Dataset entries
══════

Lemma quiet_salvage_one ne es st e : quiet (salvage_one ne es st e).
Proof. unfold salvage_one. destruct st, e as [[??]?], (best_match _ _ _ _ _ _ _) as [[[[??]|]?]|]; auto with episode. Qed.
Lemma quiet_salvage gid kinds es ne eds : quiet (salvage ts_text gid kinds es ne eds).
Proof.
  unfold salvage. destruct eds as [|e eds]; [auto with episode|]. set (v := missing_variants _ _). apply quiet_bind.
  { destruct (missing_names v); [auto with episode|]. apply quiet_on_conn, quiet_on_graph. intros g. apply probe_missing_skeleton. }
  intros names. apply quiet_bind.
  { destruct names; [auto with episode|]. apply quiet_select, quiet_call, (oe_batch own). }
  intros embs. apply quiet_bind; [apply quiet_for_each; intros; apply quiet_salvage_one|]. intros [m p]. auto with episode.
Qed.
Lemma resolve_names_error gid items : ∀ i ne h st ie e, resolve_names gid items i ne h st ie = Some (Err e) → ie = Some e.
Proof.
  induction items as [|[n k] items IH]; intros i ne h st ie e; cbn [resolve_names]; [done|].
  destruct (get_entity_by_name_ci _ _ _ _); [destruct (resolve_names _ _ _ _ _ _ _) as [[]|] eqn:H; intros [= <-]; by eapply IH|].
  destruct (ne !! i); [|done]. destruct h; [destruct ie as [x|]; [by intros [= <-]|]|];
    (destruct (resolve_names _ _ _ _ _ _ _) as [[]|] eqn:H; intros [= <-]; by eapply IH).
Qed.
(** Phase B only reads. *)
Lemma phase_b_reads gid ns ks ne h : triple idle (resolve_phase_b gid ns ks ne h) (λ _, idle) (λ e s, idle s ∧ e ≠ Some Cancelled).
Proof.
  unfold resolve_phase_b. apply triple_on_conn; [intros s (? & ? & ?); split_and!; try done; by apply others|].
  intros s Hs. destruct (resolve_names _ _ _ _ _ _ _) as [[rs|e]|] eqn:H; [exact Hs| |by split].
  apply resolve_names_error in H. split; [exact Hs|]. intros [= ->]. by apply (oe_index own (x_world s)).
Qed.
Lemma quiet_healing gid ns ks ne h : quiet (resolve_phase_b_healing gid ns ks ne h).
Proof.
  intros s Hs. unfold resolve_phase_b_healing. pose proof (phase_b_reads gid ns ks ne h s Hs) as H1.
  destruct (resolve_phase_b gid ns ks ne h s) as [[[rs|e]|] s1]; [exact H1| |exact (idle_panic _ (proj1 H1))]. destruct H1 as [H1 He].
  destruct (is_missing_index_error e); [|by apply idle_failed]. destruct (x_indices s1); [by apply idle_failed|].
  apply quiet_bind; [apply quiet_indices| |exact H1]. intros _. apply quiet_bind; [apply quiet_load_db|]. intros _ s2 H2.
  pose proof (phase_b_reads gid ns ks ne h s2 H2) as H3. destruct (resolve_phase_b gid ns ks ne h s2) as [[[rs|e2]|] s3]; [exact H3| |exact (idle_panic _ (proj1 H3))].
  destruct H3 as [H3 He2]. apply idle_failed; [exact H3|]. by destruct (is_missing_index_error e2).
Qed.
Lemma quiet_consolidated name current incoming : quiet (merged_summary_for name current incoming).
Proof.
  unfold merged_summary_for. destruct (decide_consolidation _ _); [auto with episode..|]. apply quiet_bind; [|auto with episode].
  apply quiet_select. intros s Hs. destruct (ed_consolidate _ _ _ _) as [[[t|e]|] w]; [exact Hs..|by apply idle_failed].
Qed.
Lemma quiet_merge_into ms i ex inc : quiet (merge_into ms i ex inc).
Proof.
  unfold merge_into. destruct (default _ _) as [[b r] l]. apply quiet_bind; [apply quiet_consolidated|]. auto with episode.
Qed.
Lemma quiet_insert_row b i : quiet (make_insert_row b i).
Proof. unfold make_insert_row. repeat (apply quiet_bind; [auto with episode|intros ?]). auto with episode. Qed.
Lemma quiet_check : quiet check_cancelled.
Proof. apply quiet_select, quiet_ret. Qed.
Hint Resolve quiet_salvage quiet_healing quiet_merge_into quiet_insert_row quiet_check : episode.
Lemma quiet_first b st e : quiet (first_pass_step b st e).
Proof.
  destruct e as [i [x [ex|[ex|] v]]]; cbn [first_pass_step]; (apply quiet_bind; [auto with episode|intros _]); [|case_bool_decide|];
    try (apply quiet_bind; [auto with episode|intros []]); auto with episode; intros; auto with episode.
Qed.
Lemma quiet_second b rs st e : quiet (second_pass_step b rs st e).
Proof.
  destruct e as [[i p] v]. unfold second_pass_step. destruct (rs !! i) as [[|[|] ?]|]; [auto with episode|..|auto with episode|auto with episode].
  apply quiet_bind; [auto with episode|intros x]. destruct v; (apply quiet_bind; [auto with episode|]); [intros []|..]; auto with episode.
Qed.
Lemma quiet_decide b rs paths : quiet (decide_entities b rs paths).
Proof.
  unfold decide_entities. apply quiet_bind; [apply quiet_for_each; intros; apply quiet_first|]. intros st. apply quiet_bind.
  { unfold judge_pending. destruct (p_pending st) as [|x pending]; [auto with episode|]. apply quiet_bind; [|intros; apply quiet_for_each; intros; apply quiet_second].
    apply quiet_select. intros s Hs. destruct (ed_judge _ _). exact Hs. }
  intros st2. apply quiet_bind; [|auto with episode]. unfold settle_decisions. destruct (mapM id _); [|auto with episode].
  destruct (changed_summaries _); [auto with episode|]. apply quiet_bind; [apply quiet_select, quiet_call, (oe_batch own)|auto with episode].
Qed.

══════

▶ PROBLEM TO SOLVE
Using the data above, reproduce exactly the lines from the line that contains "destruct (resolve_phase_b gid ns ks ne h s)" through the line that contains "apply quiet_bind; [apply quiet_indices|", including both.

▶ EXERCISE OUTPUT
  destruct (resolve_phase_b gid ns ks ne h s) as [[[rs|e]|] s1]; [exact H1| |exact (idle_panic _ (proj1 H1))]. destruct H1 as [H1 He].
  destruct (is_missing_index_error e); [|by apply idle_failed]. destruct (x_indices s1); [by apply idle_failed|].
  apply quiet_bind; [apply quiet_indices| |exact H1]. intros _. apply quiet_bind; [apply quiet_load_db|]. intros _ s2 H2.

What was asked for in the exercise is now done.